CELAL ALANDAG, SEHER NAZLİ KAZAZ, BENGU COBANOGLU
Eurasian Journal of Medical Investigation - 2021;5(4):491-495
Objectives: Adenoid cystic carcinoma (ACC) is a rare tumor that arises from the salivary glands. Since it is rare, there are no consensus recommendations on its treatment strategy. Surgery, radiotherapy (RT), and systemic treatments are options We aimed to evaluate the treatment outcomes and prognostic factors in ACC. Methods: In this retrospective study; 17 ACC patients were included who were diagnosed with between January 2005 and April 2020 in Karadeniz Technical University Faculty of Medicine. We analyzed the demographic data of these 17 patients, effects of inflammatory markers on overall survival (OS) and progression-free survival (PFS). Results: Ten women and seven men were included in this study. At the diagnosis, 6 patients were metastatic, 5 of them had received chemotherapy.

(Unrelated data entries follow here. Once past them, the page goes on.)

(** ** The theorems at concrete inputs *)

(** C1 at three encounters, the first id met twice. *)
Lemma ledger_after_encounters_witness :
  let v := with_id_to_name (PDict []) (with_encounters (PList []) blank) in
  let v' := fst (apply_cards Sample.deliveries (v, Sample.offline)) in
  ledger v = empty_ledger /\
  (exists ids name_map,
    encounters v' = PList (map (fun d => PStr (card_name (card_of d))) Sample.deliveries)
    /\ py_len (encounters v') = Ok (Z.of_nat (length Sample.deliveries))
    /\ encounter_ids v' = ids /\ NoDup ids
    /\ (forall x, x ∈ ids <-> exists c, c ∈ map card_of Sample.deliveries /\ x = PInt (card_pid c))
    /\ id_to_name v' = PDict name_map
    /\ (forall pid, dict_get (PInt pid) name_map
                    = option_map PStr (latest_name pid (map card_of Sample.deliveries)))) /\
  ledger v' = (PList [ PStr "Pikachu"; PStr "Charizard"; PStr "Pikachu-gmax" ],
               [ PInt 25; PInt 6 ],
               PDict [ (PInt 25, PStr "Pikachu-gmax"); (PInt 6, PStr "Charizard") ]).
Proof.
  intros v v'. split; [reflexivity|]. split.
  - exact (ledger_after_encounters Sample.deliveries v Sample.offline eq_refl).
  - vm_compute. reflexivity.
Defined.

(** C2, as amended, at a ledger document cut short after 40 characters,
    with no shiny history on disk. *)
Lemma load_outcomes_witness :
  unreadable ENCOUNTER_LOG Sample.cut_short /\
  unreadable HISTORY_FILE Sample.cut_short /\
  load_encounter_data Sample.cut_short = (Ok empty_ledger, Sample.cut_short) /\
  load_shiny_history Sample.cut_short = (Ok (PList []), Sample.cut_short).
Proof.
  assert (unreadable ENCOUNTER_LOG Sample.cut_short) as H1
    by (vm_compute; eexists; reflexivity).
  assert (unreadable HISTORY_FILE Sample.cut_short) as H2
    by (vm_compute; exact I).
  destruct (load_outcomes Sample.cut_short) as (_ & _ & Hl & Hh & _).
  exact (conj H1 (conj H2 (conj (Hl H1) (Hh H2)))).
Defined.

(** Every document cut short of the ledger of one encounter is
    unreadable, whatever the length kept. *)
Example every_cut_of_a_ledger_is_unreadable :
  let text := Sample.doc (PDict [ (PStr "names", Sample.names);
                                  (PStr "ids", PList Sample.ids);
                                  (PStr "names_by_id", Sample.name_map) ]) in
  forallb (fun n => match Json.loads (prefix_of n text) with Ok _ => false | Raise _ => true end)
          (seq 0 (String.length text)) = true /\
  Json.loads text = Ok (PDict [ (PStr "names", Sample.names);
                                (PStr "ids", PList Sample.ids);
                                (PStr "names_by_id", PDict [ (PStr "25", PStr "Pikachu") ]) ]).
Proof. vm_compute. split; reflexivity. Qed.
(** *** What a passed validation says *)

Lemma missing_files_first_input {World : Type}
    (path_exists : World -> string -> bool) (w : World)
    (pre : list string) (p : string) (post : list string) :
  "-i" ∉ pre ->
  missing_files path_exists w (pre ++ "-i" :: p :: post)
  = (if negb (skipped_input p) && negb (path_exists w p) then [p] else [])
    ++ missing_files path_exists w post.
Proof.
  induction pre as [|a pre IH]; intros H; [done|].
  apply not_elem_of_cons in H as [Ha H].
  change ((a :: pre) ++ "-i" :: p :: post) with (a :: (pre ++ "-i" :: p :: post)).
  destruct (pre ++ "-i" :: p :: post) as [|b rest] eqn:E.
  { by destruct pre. }
  change (missing_files path_exists w (a :: b :: rest))
    with (if String.eqb a "-i"
          then (if negb (skipped_input b) && negb (path_exists w b) then [b] else [])
               ++ missing_files path_exists w rest
          else missing_files path_exists w (b :: rest)).
  destruct (String.eqb_spec a "-i") as [->|_]; [done|]. by apply IH.
Qed.

Lemma check_input_files_empty {World : Type}
    (path_exists : World -> string -> bool) (w : World) (cmd : list string) :
  Py.nonempty (check_input_files path_exists w cmd) = false ->
  missing_files path_exists w cmd = [].
Proof.
  unfold check_input_files. by destruct (missing_files path_exists w cmd).
Qed.

(** A command that passes [validate_ffmpeg_command] starts with exactly
    "ffmpeg" or "ffprobe", so [_is_command_secure] takes its executable for
    an allowed one; none of its input files is missing, and the path after
    its first "-i" is a pipe, a URL, an option, or a file that exists. *)
Theorem passed_validation_facts {World : Type}
    (path_exists : World -> string -> bool)
    (subprocess_run : World -> list string -> quick_outcome * World)
    (w : World) (cmd : list string) :
  fst (fst (validate_ffmpeg_command path_exists subprocess_run w cmd)) = true ->
  (head cmd = Some "ffmpeg" \/ head cmd = Some "ffprobe")
  /\ valid_executable cmd = true
  /\ missing_files path_exists w cmd = []
  /\ (forall pre p post,
        cmd = pre ++ "-i" :: p :: post -> "-i" ∉ pre ->
        skipped_input p = true \/ path_exists w p = true).
Proof.
  unfold validate_ffmpeg_command. destruct cmd as [|exe rest]; [done|].
  destruct (String.eqb_spec exe "ffmpeg") as [->|H1];
    [|destruct (String.eqb_spec exe "ffprobe") as [->|H2]; [|done]];
    simpl negb; cbv iota zeta;
    (destruct (Py.nonempty (check_input_files _ _ _)) eqn:Hc; [done|]);
    intros _; apply check_input_files_empty in Hc;
    (split; [auto|]); (split; [by vm_compute|]); (split; [done|]);
    intros pre p post E Hpre; rewrite E, missing_files_first_input in Hc by done;
    destruct (skipped_input p); [by left| |by left|];
    destruct (path_exists w p); [by right|done|by right|done].
Qed.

There was no statistical difference in overall survival according to neutrophil/lymphocyte ratio (N/L) and platelet/lymphocyte (T/L) ratio. Conclusion: Primary surgery is the most effective treatment, If possible, metastasectomy should be performed. ACC is a chemotherapy-resistant disease, so chemotherapy should only be given to metastatic, symptomatic, and fıt patients. We did not detect the prognostic effect of T/L and N/L in a limited number of ACC samples.